(Beginning of EXERCISE MATERIALS)
(** No two entries of the listing have one relative path. *)
Lemma visit_nodup n rel : named n → NoDup (map e_rel (visit rel n)).
Proof.
  revert rel. induction n as [l|es f IH] using node_ind'; intros rel Hn; [constructor|].
  pose proof Hn as [Hnd Hall]%named_folder. rewrite visit_bind.
  assert (map e_rel (es ≫= visit_entry rel) = es ≫= λ x, map e_rel (visit_entry rel x)) as ->.
  { clear. induction es as [|x es IH]; [done|]. cbn. by rewrite map_app, IH. }
  apply NoDup_bind.
  - intros [a m1] [b m2] t Ha Hb H1 H2.
    assert (∀ name m, (name, m) ∈ es → t ∈ map e_rel (visit_entry rel (name, m)) → below rel name t) as Hbelow.
    { intros name m Hin Ht. apply list_elem_of_fmap in Ht as (e & -> & He).
      destruct (Hall name m Hin) as (Hne & Hsl & Hm).
      destruct (visit_below (Folder [(name, m)] None) rel e) as (b' & m' & (es' & f' & [= <- <-] & Hin') & Hb').
      - apply named_folder. split; [apply NoDup_singleton|]. by intros ? ? [= -> ->]%list_elem_of_singleton.
      - rewrite visit_bind. apply list_elem_of_bind. exists (name, m). split; [done|left].
      - apply list_elem_of_singleton in Hin' as [= -> ->]. done. }
    assert (a = b) as <-.
    { destruct (Hall a m1 Ha) as (_ & ? & _), (Hall b m2 Hb) as (_ & ? & _).
      eapply below_inj; [done|done|by eapply Hbelow|by eapply Hbelow]. }
    f_equal. by eapply nodup_fst_inj.
  - intros [name m] Hin. unfold visit_entry. cbn [fst snd]. destruct (Hall name m Hin) as (_ & _ & Hm).
    destruct m as [l|es' f'].
    + unfold WalkFacts.leaf_entries. destruct (filtered _ _ _); [constructor|].
      destruct (lf_stat l); [apply NoDup_singleton|constructor].
    + destruct (pruned_at rel name); [constructor|]. by eapply IH.
  - by eapply NoDup_fmap_1.
Qed.
End distinct.
(* ===== verification/ScanFacts.v ===== *)
(** * The library scan: facts and properties *)
From S2P Require Import Prelude PyStr Uuid Utf8 PathLabel Text Json Catalog HashPolicy Sidecar Metadata Alerts Walk WalkFacts Move Associate MoveFacts Scan.
From stdpp Require Import options.

(** ** Effects *)

(** The ids of an enqueued job *)
Definition job_ids (x : effect) : option (list Z) :=
  match x with Commit _ _ _ _ => None | Defer ids | Sync ids => Some ids end.

Definition last_rows (cur : rows) (l : list effect) : rows :=
  foldl (λ acc x, match x with Commit m _ _ _ => m | _ => acc end) cur l.

(** Every enqueued id, for extraction or for the index, has a row in the latest commit
    before it. *)
Fixpoint defers_ok (cur : rows) (l : list effect) : Prop :=
  match l with
  | [] => True
  | x :: l' =>
      match job_ids x with Some ids => ∀ i, i ∈ ids → is_Some (cur !! i) | None => True end ∧
      defers_ok (last_rows cur [x]) l'
  end.

Lemma last_rows_app cur l1 l2 : last_rows cur (l1 ++ l2) = last_rows (last_rows cur l1) l2.
Proof. unfold last_rows. apply foldl_app. Qed.

Lemma defers_ok_app cur l1 l2 : defers_ok cur (l1 ++ l2) ↔ defers_ok cur l1 ∧ defers_ok (last_rows cur l1) l2.
Proof.
  revert cur. induction l1 as [|x l1 IH]; intros cur; [naive_solver|]. cbn [app defers_ok].
  rewrite IH. change (last_rows cur (x :: l1)) with (last_rows (last_rows cur [x]) l1). tauto.
Qed.

Lemma committed_rows m ev l : (committed m ev l).1 = last_rows m l.
Proof.
  unfold committed, last_rows. revert m ev. induction l as [|x l IH]; intros m ev; [done|].
  destruct x; cbn; apply IH.
Qed.

(** Jobs only *)
Definition only_jobs (ids : list Z) (l : list effect) : Prop :=
  ∀ e, e ∈ l → ∃ c, job_ids e = Some c ∧ ∀ i, i ∈ c → i ∈ ids.

Lemma defer_batch_jobs ids : only_jobs ids (_defer_extract_batch ids).
Proof.
  intros e (c & -> & Hc)%list_elem_of_fmap. exists c. split; [done|]. intros i. by eapply chunks_elem.
Qed.

Lemma sync_jobs ids : only_jobs ids (sync_items ids).
Proof.
  intros e (c & -> & Hc)%list_elem_of_fmap. exists c. split; [done|]. intros i. by eapply chunks_elem.
Qed.

Lemma jobs_ok cur ids l :
  only_jobs ids l → (∀ i, i ∈ ids → is_Some (cur !! i)) → defers_ok cur l ∧ last_rows cur l = cur.
Proof.
  intros Hl Hids. induction l as [|e l IH]; [done|].
  destruct (Hl e) as (c & Hj & Hc); [left|]. destruct IH as [H1 H2]; [intros e' ?; apply Hl; by right|].
  cbn [defers_ok]. assert (last_rows cur [e] = cur) as He by (by destruct e). rewrite Hj, He.
  split; [split; [auto|done]|]. change (e :: l) with ([e] ++ l). by rewrite last_rows_app, He.
Qed.

Lemma jobs_no_commit ids l m ev s t : only_jobs ids l → Commit m ev s t ∉ l.
Proof. intros Hl Hin. by destruct (Hl _ Hin) as (c & ? & _). Qed.

(** The chunks together are the whole batch, in order. *)
Lemma defer_batch_all ids :
  (_defer_extract_batch ids ≫= λ e, default [] (job_ids e)) = ids.
Proof.
  unfold _defer_extract_batch. rewrite <- (chunks_concat DEFER_CHUNK ids) at 2 by (unfold DEFER_CHUNK; lia).
  induction (chunked DEFER_CHUNK ids) as [|c l IH]; [done|]. cbn. by rewrite <- IH.
Qed.

(** ** The catalogue during a run *)

(** Every row of [m0] is in [m] with its curated columns; a row that turned [missing]
    satisfies [gone]. *)
Definition keeps (gone : Z → Item → Prop) (m0 m : rows) : Prop :=
  ∀ i it0, m0 !! i = Some it0 → ∃ it, m !! i = Some it ∧ i_curated it = i_curated it0 ∧
    (i_status it = missing → i_status it0 = missing ∨ gone i it0).

Definition nobody (_ : Z) (_ : Item) : Prop := False.

Lemma keeps_refl gone m : keeps gone m m.
Proof. intros i it0 H. exists it0. naive_solver. Qed.

Definition keyed (m : rows) : Prop := ∀ i it, m !! i = Some it → i_id it = i.

(** The same across the association pass, which may write curated columns *)
Definition keeps_by (o : bool) (gone : Z → Item → Prop) (m0 m : rows) : Prop :=
  ∀ i it0, m0 !! i = Some it0 → ∃ it, m !! i = Some it ∧ kept o (i_curated it0) (i_curated it) ∧
    (i_status it = missing → i_status it0 = missing ∨ gone i it0).

Lemma keeps_weaken o (gone gone' : Z → Item → Prop) m0 m :
  (∀ i it0, gone i it0 → gone' i it0) → keeps gone m0 m → keeps_by o gone' m0 m.
Proof.
  intros Hg Hk i it0 H0. destruct (Hk i it0 H0) as (it & ? & Hc & H). exists it.
  rewrite Hc. split_and!; [done|done|]. naive_solver.
Qed.

Lemma keeps_passed o gone m0 m m' : keeps_by o gone m0 m → all_passed o m m' → keeps_by o gone m0 m'.
Proof.
  intros Hk Hp i it0 H0. destruct (Hk i it0 H0) as (it & Hi & Hc & Hm). specialize (Hp i). rewrite Hi in Hp.
  inversion Hp as [? it' Hpass Heq1 Heq2|]; subst. exists it'. rewrite (passed_status _ _ _ Hpass).
  split_and!; [done|etransitivity; [exact Hc|apply Hpass]|done].
Qed.

(** Every commit of a run: rows are kept, and a row turns [missing] only from the commit
    on that finishes the run, when [confirmed]. *)
Definition finishes (s : option run_status) : bool := bool_decide (s = Some finished).
Definition fin_effect (x : effect) : bool := match x with Commit _ _ s _ => finishes s | _ => false end.
Definition fin_after (fin : bool) (l : list effect) : bool := fin || existsb fin_effect l.

Lemma fin_after_commit fin m ev s t : finishes s = false → fin_after fin [Commit m ev s t] = fin.
Proof. unfold fin_after. cbn. intros ->. apply orb_false_r. Qed.

Lemma jobs_not_fin ids l : only_jobs ids l → existsb fin_effect l = false.
Proof.
  intros Hl. destruct (existsb _ l) eqn:He; [|done].
  apply existsb_elem in He as (x & Hx & He). destruct (Hl x Hx) as (c & Hj & _). by destruct x.
Qed.

Section commits.
Context (o : bool) (confirmed : Item → Prop) (m0 : rows).

Definition kept_rows (fin : bool) (m : rows) : Prop := keeps_by o (λ _ it0, fin = true ∧ confirmed it0) m0 m.

Fixpoint commits_ok (fin : bool) (l : list effect) : Prop :=
  match l with
  | [] => True
  | x :: l' =>
      match x with Commit m _ _ _ => kept_rows (fin_after fin [x]) m | _ => True end ∧
      commits_ok (fin_after fin [x]) l'
  end.

Lemma fin_after_app fin l1 l2 : fin_after fin (l1 ++ l2) = fin_after (fin_after fin l1) l2.
Proof. unfold fin_after. by rewrite existsb_app, orb_assoc. Qed.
(End of EXERCISE MATERIALS)
Taking the entries above, write out exactly the lines starting with the line containing "Proof. intros Hl" and going on through the line containing "Definition keyed (m", both included, and nothing else.

Proof. intros Hl Hin. by destruct (Hl _ Hin) as (c & ? & _). Qed.

(** The chunks together are the whole batch, in order. *)
Lemma defer_batch_all ids :
  (_defer_extract_batch ids ≫= λ e, default [] (job_ids e)) = ids.
Proof.
  unfold _defer_extract_batch. rewrite <- (chunks_concat DEFER_CHUNK ids) at 2 by (unfold DEFER_CHUNK; lia).
  induction (chunked DEFER_CHUNK ids) as [|c l IH]; [done|]. cbn. by rewrite <- IH.
Qed.

(** ** The catalogue during a run *)

(** Every row of [m0] is in [m] with its curated columns; a row that turned [missing]
    satisfies [gone]. *)
Definition keeps (gone : Z → Item → Prop) (m0 m : rows) : Prop :=
  ∀ i it0, m0 !! i = Some it0 → ∃ it, m !! i = Some it ∧ i_curated it = i_curated it0 ∧
    (i_status it = missing → i_status it0 = missing ∨ gone i it0).

Definition nobody (_ : Z) (_ : Item) : Prop := False.

Lemma keeps_refl gone m : keeps gone m m.
Proof. intros i it0 H. exists it0. naive_solver. Qed.

Definition keyed (m : rows) : Prop := ∀ i it, m !! i = Some it → i_id it = i.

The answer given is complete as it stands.